Chinese leaders fear that the United States’ vast budget deficits will lead to 
inflation that effectively devalues the dollar, and thus the value of China’s 
vast foreign-currency reserves. Those reserves exceeded $2.4 trillion at the 
end of 2009, with nearly $900 billion of that in dollar-denominated Treasury 
bills.

Mr. Wen’s most pointed remarks, however, were aimed at critics of China’s 
economic policies, led by the United States. Those critics accuse China of 
keeping the value of its currency artificially low, so that its exports will 
remain cheap compared to other nations’ competing products. That boosts China’s 
economy, but at the expense of other trading partners, they say.

China has pegged the renminbi to the declining value of the dollar since the 
economic crisis began in late 2008. Were it to let the market judge the 
renminbi’s value, critics say, the currency — and the cost of Chinese products 
— would rise.

In Sunday’s news conference, Mr. Wen bluntly rejected that view. Instead, in 
remarks that seemed aimed at the United States, he accused unnamed competitors 
of trying to bail out their own slumping economies by hamstringing the Chinese 
juggernaut.

“I understand some economies want to increase their exports,” he said, “but 
what I don’t understand is the practice of depreciating one’s own currency and 
attempting to force other countries to appreciate their own currencies, just 
for the purpose of increasing their own exports.”

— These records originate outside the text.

(* ===== verification/Response.v ===== *)
(** ppnt-http: response objects.

    [src/ppnt-http/src/http_types/response.ixx] ([HttpResponse]: its members, moves and
    setters, [body_full]) and the response [SessionWrapper::request] of
    [src/ppnt-http/src/session.ixx] makes of the one of the wrapped session.  Sessions
    and hooks are numbers; responses live in variables, and operations on them in any
    order are a run.  The hook is what gives a session back to the pool. *)

From stdpp Require Import gmap strings.
From S2P Require Import Prelude HttpTypes Http1.

Local Open Scope Z_scope.

(** ** [HttpResponse] *)

Record HttpResponse := MkHttpResponse {
  session_ : option Z;
  session_owner_ : option Z;
  body_consumed_hook_ : option Z;
  body_consumed_ : bool;
  head_ : HeadParts;
  id_ : Z
}.

(** The constructors. *)
Definition HttpResponse_new (session : Z) : HttpResponse := MkHttpResponse (Some session) None None false HeadParts_default (-1).
Definition HttpResponse_default : HttpResponse := MkHttpResponse None None None false HeadParts_default (-1).

(** The move constructor, and the assignment to another object: the response, and what
    is left of the other one, which keeps the number of its status. *)
Definition HttpResponse_move (other : HttpResponse) : HttpResponse * HttpResponse :=
  (other, MkHttpResponse None None None false (MkHead (MkStatus (code (status (head_ other))) []) []) (-1)).

Definition set_session_ptr (session : option Z) (r : HttpResponse) : HttpResponse :=
  MkHttpResponse session (session_owner_ r) (body_consumed_hook_ r) (body_consumed_ r) (head_ r) (id_ r).

(** [set_session] with a shared pointer. *)
Definition set_session (session : option Z) (r : HttpResponse) : HttpResponse :=
  MkHttpResponse session session (body_consumed_hook_ r) (body_consumed_ r) (head_ r) (id_ r).

Definition set_body_consumed_hook (hook : Z) (r : HttpResponse) : HttpResponse :=
  MkHttpResponse (session_ r) (session_owner_ r) (Some hook) (body_consumed_ r) (head_ r) (id_ r).

Definition set_status (st : HttpStatus) (r : HttpResponse) : HttpResponse :=
  MkHttpResponse (session_ r) (session_owner_ r) (body_consumed_hook_ r) (body_consumed_ r) (MkHead st (head_headers (head_ r))) (id_ r).

Definition set_headers (hs : HttpHeaderList) (r : HttpResponse) : HttpResponse :=
  MkHttpResponse (session_ r) (session_owner_ r) (body_consumed_hook_ r) (body_consumed_ r) (MkHead (status (head_ r)) hs) (id_ r).

Definition set_id (id : Z) (r : HttpResponse) : HttpResponse :=
  MkHttpResponse (session_ r) (session_owner_ r) (body_consumed_hook_ r) (body_consumed_ r) (head_ r) id.

(** [SessionWrapper::request]: [inner] is the result of the wrapped session. *)
Definition wrapper_request (this : Z) (inner : Result HttpResponse) : Result HttpResponse :=
  match inner with
  | Err e => Err e
  | Ok inner_resp =>
      Ok (set_headers (head_headers (head_ inner_resp)) (set_id (id_ inner_resp)
           (set_status (status (head_ inner_resp)) (HttpResponse_new this))))
  end.

(** [body_full] after the session has given its result: the response, and the call of the
    hook with the session and whether the body was read. *)
Definition body_full_end (ok : bool) (r : HttpResponse) : HttpResponse * option (Z * option Z * bool) :=
  if body_consumed_ r then (r, None)
  else
    (MkHttpResponse (session_ r) (session_owner_ r) (body_consumed_hook_ r) true (head_ r) (id_ r),
     (fun h => (h, session_owner_ r, ok)) <$> body_consumed_hook_ r).

(** ** Runs *)

(** The variables that hold responses, and the calls of hooks. *)
Record store := MkStore { vars : gmap Z HttpResponse; calls : list (Z * option Z * bool) }.

Inductive resp_op :=
| NewResponse (x : Z) (session : Z)
| MoveCtor (x y : Z)
| MoveAssign (x y : Z)
| SetSessionPtr (x : Z) (s : option Z)
| SetSession (x : Z) (s : option Z)
| SetHook (x hook : Z)
| BodyFull (x : Z) (ok : bool)
| Destroy (x : Z).

Definition move_var (x y : Z) (s : store) : option store :=
  other ← vars s !! y;
  let '(this, other) := HttpResponse_move other in
  Some (MkStore (<[x := this]> (<[y := other]> (vars s))) (calls s)).

(** [None] is undefined behaviour: a variable that is not there, or [body_full] on a
    response without a session. *)
Definition run_op (op : resp_op) (s : store) : option store :=
  match op with
  | NewResponse x session => Some (MkStore (<[x := HttpResponse_new session]> (vars s)) (calls s))
  | MoveCtor x y => if x =? y then None else move_var x y s
  | MoveAssign x y => if x =? y then Some s else move_var x y s
  | SetSessionPtr x session => r ← vars s !! x; Some (MkStore (<[x := set_session_ptr session r]> (vars s)) (calls s))
  | SetSession x session => r ← vars s !! x; Some (MkStore (<[x := set_session session r]> (vars s)) (calls s))
  | SetHook x hook => r ← vars s !! x; Some (MkStore (<[x := set_body_consumed_hook hook r]> (vars s)) (calls s))
  | BodyFull x ok =>
      r ← vars s !! x;
      match session_ r with
      | None => None
      | Some _ =>
          let '(r, call) := body_full_end ok r in
          Some (MkStore (<[x := r]> (vars s)) (calls s ++ match call with Some c => [c] | None => [] end))
      end
  | Destroy x => Some (MkStore (delete x (vars s)) (calls s))
  end.

(** A hook is a new closure each time one is set. *)
Definition new_hook (hook : Z) (s : store) : Prop :=
  (forall c, c ∈ calls s -> c.1.1 <> hook) /\ (forall x r, vars s !! x = Some r -> body_consumed_hook_ r <> Some hook).

Inductive resp_run : store -> Prop :=
| run_start : resp_run (MkStore ∅ [])
| run_next s op s' :
    resp_run s -> (forall x hook, op = SetHook x hook -> new_hook hook s) -> run_op op s = Some s' -> resp_run s'.

(** Every hook is in one response, and not called if the response was not consumed. *)
Record hooks_ok (s : store) : Prop := HooksOk {
  ho_one x y r r' h : vars s !! x = Some r -> vars s !! y = Some r' -> body_consumed_hook_ r = Some h ->
    body_consumed_hook_ r' = Some h -> x = y;
  ho_uncalled x r h c : vars s !! x = Some r -> body_consumed_hook_ r = Some h -> body_consumed_ r = false ->
    c ∈ calls s -> c.1.1 <> h;
  ho_calls : NoDup ((fun c => c.1.1) <$> calls s)
}.

(** ** Hooks are called once *)

(** The hooks of the new variables come from old ones, no two from the same. *)
Lemma hooks_ok_rename (f : Z -> Z) vs s :
  (forall z r h, vs !! z = Some r -> body_consumed_hook_ r = Some h ->
    exists r0, vars s !! f z = Some r0 /\ body_consumed_hook_ r0 = Some h /\ (body_consumed_ r = false -> body_consumed_ r0 = false)) ->
  (forall z z' r r' h, vs !! z = Some r -> vs !! z' = Some r' -> body_consumed_hook_ r = Some h -> body_consumed_hook_ r' = Some h ->
    f z = f z' -> z = z') ->
  hooks_ok s -> hooks_ok (MkStore vs (calls s)).
Proof.
  intros Hf Hinj [H1 H2 H3]. split; cbn [vars calls]; [| |done].
  - intros x y r r' h Hx Hy Hr Hr'. destruct (Hf _ _ _ Hx Hr) as (r0 & E0 & Eh & _). destruct (Hf _ _ _ Hy Hr') as (r1 & E1 & Eh' & _).
    eapply Hinj; eauto.
  - intros x r h c Hx Hr Hc. destruct (Hf _ _ _ Hx Hr) as (r0 & E0 & Eh & Ec). eapply H2; eauto.
Qed.

(** A change of one response that keeps its hook. *)
Lemma hooks_ok_update x r r' s :
  vars s !! x = Some r -> body_consumed_hook_ r' = body_consumed_hook_ r -> (body_consumed_ r' = false -> body_consumed_ r = false) ->
  hooks_ok s -> hooks_ok (MkStore (<[x := r']> (vars s)) (calls s)).
Proof.
  intros Hx Hh Hc. apply (hooks_ok_rename id); [|done]. intros z q h Hz Hq. destruct (decide (z = x)) as [->|Hne].
  - rewrite lookup_insert_eq in Hz. injection Hz as <-. exists r. by rewrite <- Hh.
  - rewrite lookup_insert_ne in Hz by done. by exists q.
Qed.

(** A response without a hook. *)
Lemma hooks_ok_none x r s : body_consumed_hook_ r = None -> hooks_ok s -> hooks_ok (MkStore (<[x := r]> (vars s)) (calls s)).
Proof.
  intros Hr. apply (hooks_ok_rename id); [|done]. intros z q h Hz Hq. destruct (decide (z = x)) as [->|Hne].
  - rewrite lookup_insert_eq in Hz. injection Hz as <-. congruence.
  - rewrite lookup_insert_ne in Hz by done. by exists q.
Qed.

Lemma hooks_ok_move x y s s' : x <> y -> move_var x y s = Some s' -> hooks_ok s -> hooks_ok s'.
Proof.
  intros Hne. unfold move_var. destruct (vars s !! y) as [r|] eqn:Hy; [|done]. cbn. intros [= <-].
  set (vs := <[x := r]> _).
  assert (Hvs : forall z q h, vs !! z = Some q -> body_consumed_hook_ q = Some h -> z = x /\ q = r \/ z <> x /\ z <> y /\ vars s !! z = Some q).
  { intros z q h Hz Hq. unfold vs in Hz. destruct (decide (z = x)) as [->|Hzx]; [rewrite lookup_insert_eq in Hz; left; by injection Hz|].
    rewrite lookup_insert_ne in Hz by done. destruct (decide (z = y)) as [->|Hzy].
    - rewrite lookup_insert_eq in Hz. injection Hz as <-. done.
    - rewrite lookup_insert_ne in Hz by done. by right. }
  apply (hooks_ok_rename (fun z => if decide (z = x) then y else z)).
  - intros z q h Hz Hq. destruct (Hvs z q h Hz Hq) as [[-> ->]|(H1 & H2 & H3)].
    + rewrite decide_True by done. by exists r.
    + rewrite decide_False by done. by exists q.
  - intros z z' q q' h Hz Hz' Hq Hq' E. destruct (Hvs z q h Hz Hq) as [[-> _]|(H1 & H2 & _)], (Hvs z' q' h Hz' Hq') as [[-> _]|(H1' & H2' & _)]; [done| | |].
    + rewrite decide_True, decide_False in E by done. congruence.
    + rewrite decide_False, decide_True in E by done. congruence.
    + by rewrite !decide_False in E by done.
Qed.

Lemma hooks_ok_body x ok r s :
  vars s !! x = Some r -> hooks_ok s ->
  let '(r', call) := body_full_end ok r in
  hooks_ok (MkStore (<[x := r']> (vars s)) (calls s ++ match call with Some c => [c] | None => [] end)).
Proof.
  intros Hx Hok. unfold body_full_end. destruct (body_consumed_ r) eqn:Ec; cbn.
  { rewrite app_nil_r, insert_id by done. by destruct s. }
  set (r' := MkHttpResponse _ _ _ true _ _).
  assert (Hok' : hooks_ok (MkStore (<[x := r']> (vars s)) (calls s))) by (by apply (hooks_ok_update x r)).
  destruct (body_consumed_hook_ r) as [h|] eqn:Eh; cbn; [|by rewrite app_nil_r].
  destruct Hok' as [H1 H2 H3]. cbn [vars calls] in *. split; cbn [vars calls]; [exact H1| |].
  - intros z q g c Hz Hg Hc [Hin|Hin%list_elem_of_singleton]%elem_of_app; [by eapply H2|]. subst c. cbn. intros ->.
    assert (z = x) as -> by (eapply H1; [exact Hz|apply lookup_insert_eq|exact Hg|done]).
    rewrite lookup_insert_eq in Hz. by injection Hz as <-.
  - rewrite fmap_app. apply NoDup_app. split; [done|]. split; [|apply NoDup_singleton].
    intros g (c & -> & Hc)%list_elem_of_fmap Hg%list_elem_of_singleton. by eapply (ho_uncalled _ Hok x r h).
Qed.

Lemma run_op_hooks op s s' :
  (forall x hook, op = SetHook x hook -> new_hook hook s) -> run_op op s = Some s' -> hooks_ok s -> hooks_ok s'.
Proof.
  intros Hnew Hop Hok. destruct op as [x n|x y|x y|x p|x p|x g|x ok|x]; cbn [run_op] in Hop.
  - injection Hop as <-. by apply hooks_ok_none.
  - destruct (Z.eqb_spec x y); [done|]. by eapply hooks_ok_move.
  - destruct (Z.eqb_spec x y); [by injection Hop as <-|]. by eapply hooks_ok_move.
  - destruct (vars s !! x) as [r|] eqn:Hx; [|done]. injection Hop as <-. by eapply hooks_ok_update.
  - destruct (vars s !! x) as [r|] eqn:Hx; [|done]. injection Hop as <-. by eapply hooks_ok_update.
  - destruct (vars s !! x) as [r|] eqn:Hx; [|done]. injection Hop as <-. destruct (Hnew x g eq_refl) as [N1 N2].
    destruct Hok as [H1 H2 H3]. split; cbn [vars calls]; [| |done].
    + intros z z' q q' h Hz Hz' Hq Hq'. destruct (decide (z = x)) as [->|Hzx], (decide (z' = x)) as [->|Hzx']; [done|..];
        rewrite ?lookup_insert_eq, ?lookup_insert_ne in * by done; simplify_eq/=; [by apply N2 in Hz'|by apply N2 in Hz|by eapply H1].
    + intros z q h c Hz Hq Hc. destruct (decide (z = x)) as [->|Hzx]; rewrite ?lookup_insert_eq, ?lookup_insert_ne in Hz by done;
        simplify_eq/=; [apply N1|by eapply H2].
  - destruct (vars s !! x) as [r|] eqn:Hx; [|done]. cbn in Hop. destruct (session_ r); [|done].
    pose proof (hooks_ok_body x ok r s Hx Hok) as H. destruct (body_full_end ok r). by injection Hop as <-.
  - injection Hop as <-. revert Hok. apply (hooks_ok_rename id); [|done]. intros z r h Hz Hr.
    apply lookup_delete_Some in Hz as [_ Hz]. by exists r.
Qed.

(** C15 ([HttpResponse], safety): whatever is done with responses, moving them and reading
    their bodies any number of times, the hook of a response is called at most once,
    and a response that still has an uncalled hook is the only one that has it: the
    session it holds is not given back to the pool twice. *)
Theorem hook_called_once s :
  resp_run s ->
  NoDup ((fun c => c.1.1) <$> calls s) /\
  (forall x r h, vars s !! x = Some r -> body_consumed_hook_ r = Some h -> body_consumed_ r = false ->
     (h ∉ (fun c => c.1.1) <$> calls s) /\
     forall y r', vars s !! y = Some r' -> body_consumed_hook_ r' = Some h -> y = x).
Proof.
  intros Hr. assert (Hok : hooks_ok s).
  { induction Hr as [|s op s' _ IH Hnew Hop]; [by split; cbn; [intros *; rewrite lookup_empty|intros *; rewrite lookup_empty|constructor]|].
    by eapply run_op_hooks. }
  destruct Hok as [H1 H2 H3]. split; [done|]. intros x r h Hx Hh Hc. split.
  - intros (c & -> & Hin)%list_elem_of_fmap. by eapply H2.
  - intros y r' Hy Hh'. by eapply H1.
Qed.

Fixpoint run_ops (ops : list resp_op) (s : store) : option store :=
  match ops with [] => Some s | op :: ops => run_op op s ≫= run_ops ops end.

Lemma run_ops_run ops s s' :
  resp_run s -> (forall x h, SetHook x h ∉ ops) -> run_ops ops s = Some s' -> resp_run s'.
Proof.
  revert s. induction ops as [|op ops IH]; intros s Hs Hops E; cbn [run_ops] in E; [by injection E as <-|].
  destruct (run_op op s) as [s1|] eqn:Eo; [|done]. eapply (IH s1); [|set_solver|exact E].
  eapply run_next; [exact Hs| |exact Eo]. intros x h ->. exfalso. apply (Hops x h). set_solver.
Qed.

(** A response is made and given its session and hook, then moved and read twice. *)
Definition sample_made : list resp_op := [NewResponse 1 7; SetSession 1 (Some 7)].
Definition sample_used : list resp_op := [MoveCtor 2 1; BodyFull 2 true; MoveCtor 3 2; BodyFull 3 true].

(** Witness of C15. *)
Lemma hook_called_once_witness :
  exists s, run_ops (sample_made ++ SetHook 1 100 :: sample_used) (MkStore ∅ []) = Some s /\
    calls s = [(100, Some 7, true)] /\ NoDup ((fun c => c.1.1) <$> calls s).
Proof.
  set (s1 := MkStore (<[1 := set_session (Some 7) (HttpResponse_new 7)]> (<[1 := HttpResponse_new 7]> ∅)) []).
  destruct (run_op (SetHook 1 100) s1) as [s2|] eqn:E2; [|discriminate E2].
  destruct (run_ops sample_used s2) as [s3|] eqn:E3; [|injection E2 as <-; discriminate E3].
  assert (H : resp_run s3).
  { apply (run_ops_run sample_used s2); [|intros x h; unfold sample_used; set_solver|exact E3].
    apply (run_next s1 (SetHook 1 100)); [|intros x h [= <- <-]|exact E2].
    - apply (run_ops_run sample_made (MkStore ∅ [])); [apply run_start|intros x h; unfold sample_made; set_solver|reflexivity].
    - split; [unfold s1; cbn; set_solver|]. intros z r. unfold s1. cbn [vars].
      destruct (decide (z = 1)) as [->|Hz]; [by intros [= <-]|]. by rewrite !lookup_insert_ne, lookup_empty. }
  exists s3. split; [injection E2 as <-; exact E3|]. split; [injection E2 as <-; by injection E3 as <-|].
  apply (hook_called_once s3 H).
Defined.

That amounts to trade protectionism, he said, and “all countries should be 
fully alarmed by such developments.”

Some economic analysts were struck by the comments.

“I think it’s my first time hearing government officials saying that. 
Basically, Premier Wen said it’s a kind of protectionism to ask other countries 
to appreciate their currency and depreciate their own currency,” Shen Minggao, 
the chief China economist for Citibank in Hong Kong, said in a telephone 
interview. “In that sense, it’s a new understanding of currency policies.”

Mr. Wen argued that the renminbi is not unfairly valued, citing government 
calculations that suggested that, measured in real terms, China’s currency had 
actually risen in value at the height of the economic crisis.

One leading Chinese economist, Bai Chong-En of Beijing’s Tsinghua University, 
said in an interview on Sunday that for a broad range of technical reasons, he 
does not believe that the renminbi is seriously undervalued. But he also 
suggested that Western jawboning to revalue the currency is having the opposite 
effect.

“The greater the outside pressure, the more difficult it is for the Chinese 
government to raise the exchange rate, and the more difficult it is for the 
Chinese people to accept a revaluation of the Chinese currency,” he said. 
“People don’t like to be forced to change things. They have be willing to do 
it.”

In his wide-ranging news conference, which drew on both Chinese and foreign 
questioners, Mr. Wen repeated some boilerplate government positions — China is 
an underdeveloped nation that will need a century or more to reach advanced 
status, he said — and a few new ones.

Addressing a chorus of complaints by foreign investors, he said China will “put 
in place institutional arrangements to level the playing ground” for foreign 
companies in China, and promised to personally meet with foreign business 
leaders during his final years in office. Some of China’s economic stimulus 
measures, such as subsidizing purchases of new automobiles and home appliances, 
applied to products by foreign as well as domestic manufacturers, he noted.

He also said that he had been excluded from a crucial meeting of world leaders 
at last year’s Copenhagen conference on climate change, and had not 
deliberately skipped the meeting, as some at the conference charged. Mr. Wen’s 
absence from that session, which was attended by President Obama and other 
leaders, has been touted by critics as a symbol of China’s intransigence on 
climate issues at the conference, which ended without reaching many of its key 
goals.

“Why was China not notified of this meeting? So far no one has given us any 
explanation about it, and it still is a mystery,” he said.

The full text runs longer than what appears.